Der Schönheitsartikel ist das, was das Reitpublikum sieht, mit wenig Wissen oder Interesse an den anderen Segmenten. Der Eingang und die Kabine eines Aufzugs sind das primäre architektonische Erlebnis nach dem Betreten der Lobby eines Gebäudes. Dieses Segment ist jedoch tendenziell der kleinste und letzte Tagesordnungspunkt für Designprofis und letztendlich die teuerste Alternative für den Architekten und Bauherren (trotz Mieteinbußen durch späte Einzüge aufgrund schlechter Werttechnik) ).

„Value Engineering“ bezeichnet mein Konzept, das praktikabelste Ergebnis mit dem geringsten Kosten- und Zeitaufwand zu erzielen.
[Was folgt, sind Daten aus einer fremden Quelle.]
Lemma service_start_wp t k w : off t -> th_ok w -> documents_ok k ->
  wp wukong_time_manage_init (fun rt '(t', (k', w')) => started rt t' /\ th_ok w') (t, (k, w)).
Proof.
  intros (s & Hs & ->) Hw Hdoc. unfold wukong_time_manage_init, alarm, reminder, countdown, stopwatch, pomodoro.
  wp_step. apply stored_wp, alarm_init_wp; [done|done|done| |]; cbn [tms_set_alarm].
  { intros rt s' w' Hw' Hrt Hs'. if_true (by apply negb_true_iff, Z.eqb_neq). wp_step. split; [|done].
    apply started_bad; [done|]. left. by exists s'. }
  intros s1 k1 w1 Hw1 Hs1 Hk1. change (negb (OPRT_OK =? OPRT_OK)) with false. cbv iota.
  wp_step. apply stored_wp, reminder_start_wp; [done|done| | |]; cbn [tms_set_alarm tms_set_reminder].
  { rewrite Hk1 by done. apply Hdoc. }
  { intros rt w2 Hw2 Hrt. if_true (by apply negb_true_iff, Z.eqb_neq). wp_step. apply undo_alarm_wp; [|done|].
    { destruct Hs1. by split. }
    intros s' w3 Hw3 Hs'. wp_step. split; [|done]. apply started_bad; [done|]. left. by exists s'. }
  intros cx k2 w2 Hw2 Hcx. change (negb (OPRT_OK =? OPRT_OK)) with false. cbv iota. destruct Hs1 as (Hl & Hf & Hi).
  assert (Htidy : forall c sw p b, (cd_initialized c = false -> c = cd_zero) ->
    (pm_initialized p = false -> p = pomo_cleared false 0) -> tidy (mk_tms s1 cx c sw p b)).
  { intros c sw p b Hc Hp. destruct Hcx as (_ & _ & Hr). split; cbn; [done|by rewrite Hr|done|done]. }
  wp_step. apply feature_wp, countdown_start_wp; [done|]; cbn [tms_set_countdown]. intros rt w3 Hw3.
  destruct (Z.eqb_spec rt OPRT_OK) as [->|Hrt]; cbn [negb].
  2:{ wp_step. apply undo_reminder_wp; [by apply Htidy|done|]. intros s' w4 Hw4 Hs'. wp_step. split; [|done].
      apply started_bad; [done|]. right. left. by exists s'. }
  wp_step. apply feature_wp. unfold wukong_tm_stopwatch_init. do 2 tm_step. cbn [tms_set_countdown tms_set_reminder tms_set_alarm tms_stopwatch sw_zero sw_initialized]. do 2 tm_step. wp_step.
  change (negb (OPRT_OK =? OPRT_OK)) with false. cbv iota.
  wp_step. apply feature_wp, pomodoro_start_wp; [done|]; cbn [tms_set_pomodoro]. intros rt w4 Hw4.
  destruct (Z.eqb_spec rt OPRT_OK) as [->|Hrt]; cbn [negb].
  2:{ wp_step. apply undo_stopwatch_wp; [by apply Htidy|done|]. intros s' w5 Hw5 Hs'. wp_step. split; [|done].
      apply started_bad; [done|]. right. right. by exists s'. }
  wp_step. eapply wp_dev; [apply subscribe_law|done|]. intros rt w5 Hw5 _ _. destruct (Z.eqb_spec rt OPRT_OK) as [->|Hrt]; cbn [negb].
  2:{ wp_step. apply undo_pomodoro_wp; [by apply Htidy|done|]. intros s' w6 Hw6 Hs'. wp_step. split; [|done].
      apply started_bad; [done|]. left. by exists s'. }
  do 2 tm_step. wp_step. apply clock_ready_wp; [done|]. intros rt w6 Hw6. destruct (Z.eqb_spec rt OPRT_OK) as [->|Hrt]; cbn [negb].
  - wp_step. split; [|done]. by split.
  - wp_step. eapply wp_dev; [apply unsubscribe_law|done|]. intros ? w7 Hw7 _ _. do 2 tm_step. wp_step.
    apply undo_pomodoro_wp; [by apply Htidy|done|]. intros s' w8 Hw8 Hs'. wp_step. split; [|done].
    apply started_bad; [done|]. left. by exists s'.
Qed.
Im Laufe der Jahre wurde ich mit Situationen konfrontiert, die ans Lächerliche grenzten; Beispiel: Warum sollte ein Gebäudeeigentümer eine Traktion (maschinenraumlose oder konventionelle Decken- oder Unterflurmaschine) verwenden, um 15 ft. bei 200 fpm zu fahren, wenn – unter Berücksichtigung von Beschleunigungs- und Verzögerungsgeschwindigkeiten – 200 fpm kaum zu erreichen sind über 15 ft.? Warum muss der Eigentümer 40–50 % mehr bezahlen, und warum muss ein Architekt bei seinen Eingangs-, Kabinen- und Einrichtungsdesigns Kompromisse eingehen, indem er die ungeeigneten Antriebsmaschinenoptionen spezifiziert? Warum sollte der Besitzer für den Rest der Lebensdauer des Aufzugs – normalerweise 35 Jahre oder eine Million Zyklen – höhere Wartungsgebühren zahlen wollen? Welcher Bauherr möchte für einen Ferrari bezahlen, der aussieht wie ein Toyota?
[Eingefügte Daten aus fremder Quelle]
Definition tuya_ai_player_get_state (handle : option AI_PLAYER_MODE_E) : M AI_PLAYER_STATE_T :=
  match handle with
  | None => cret AI_PLAYER_STOPPED
  | Some m => let* p := get_player m in cret (ap_state p)
  end.

Definition tuya_ai_player_get_progress (handle : option AI_PLAYER_MODE_E) : M (OPERATE_RET * Z * Z) :=
  match handle with
  | None => cret (OPRT_INVALID_PARM, 0, 0)
  | Some m =>
      let* p := get_player m in
      if bool_decide (ap_state p = AI_PLAYER_STOPPED) then cret (OPRT_INVALID_PARM, 0, 0)
      else on_audio (ai_player_datasink_get_progress m)
  end.

Definition tuya_ai_player_get_codec (handle : option AI_PLAYER_MODE_E) : M AI_AUDIO_CODEC_E :=
  match handle with
  | None => cret AI_AUDIO_CODEC_MP3
  | Some m => let* _ := get_player m in on_audio (ai_player_decoder_get_codec m)
  end.

Definition tuya_ai_player_set_consumer : M OPERATE_RET :=
  let* _ := on_audio consumer_close in
  let* _ := on_audio consumer_open in
  cret OPRT_OK.

Definition tuya_ai_player_set_volume (handle : option AI_PLAYER_MODE_E) (volume : Z) : M OPERATE_RET :=
  match handle with
  | None =>
      let* _ := mod_ctx (fun x => px_set_levels volume (px_mute x) x) in
      let* _ := on_audio (consumer_set_volume volume) in
      cret OPRT_OK
  | Some m => let* _ := mod_player m (fun p => ap_set_levels volume (ap_mute p) p) in cret OPRT_OK
  end.

Definition tuya_ai_player_get_volume (handle : option AI_PLAYER_MODE_E) : M (OPERATE_RET * Z) :=
  match handle with
  | None => let* x := get_ctx in cret (OPRT_OK, px_volume x)
  | Some m => let* p := get_player m in cret (OPRT_OK, ap_volume p)
  end.

Definition tuya_ai_player_set_mute (handle : option AI_PLAYER_MODE_E) (mute : bool) : M OPERATE_RET :=
  match handle with
  | None =>
      let* _ := mod_ctx (fun x => px_set_levels (px_volume x) mute x) in
      let* x := get_ctx in
      let* _ := on_audio (consumer_set_volume (if mute then 0 else px_volume x)) in
      cret OPRT_OK
  | Some m => let* _ := mod_player m (fun p => ap_set_levels (ap_volume p) mute p) in cret OPRT_OK
  end.

Definition tuya_ai_player_get_mute (handle : option AI_PLAYER_MODE_E) : M (OPERATE_RET * bool) :=
  match handle with
  | None => let* x := get_ctx in cret (OPRT_OK, px_mute x)
  | Some m => let* p := get_player m in cret (OPRT_OK, ap_mute p)
  end.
Geben Sie Value Engineering ein. Man muss keinen computergesteuerten, proprietären Controller kaufen oder unnötig warten, um in die nächste Etage zu gelangen, nur weil dies das ist, was Sie mit einem Hochglanzkatalog-„Paket“ erhalten. Diese Pakete können leider billiger sein, wenn sie mit Komponenten aus Asien in Massenproduktion hergestellt werden. Unter dem Strich gibt es viele Möglichkeiten und alternative Produkte, um den Traum eines Architekten mit Blick auf Praktikabilität, Kosteneffizienz, Zeiteffizienz und Sicherheit zu verwirklichen.

Ich habe diesen Artikel mit den „3 Bs“ begonnen, und ich überlasse Ihnen noch drei weitere, die meine Philosophie widerspiegeln: besseres Preis-Leistungs-Verhältnis, plus „3 E“: Wirtschaftlichkeit, Exzellenz und Zweckmäßigkeit!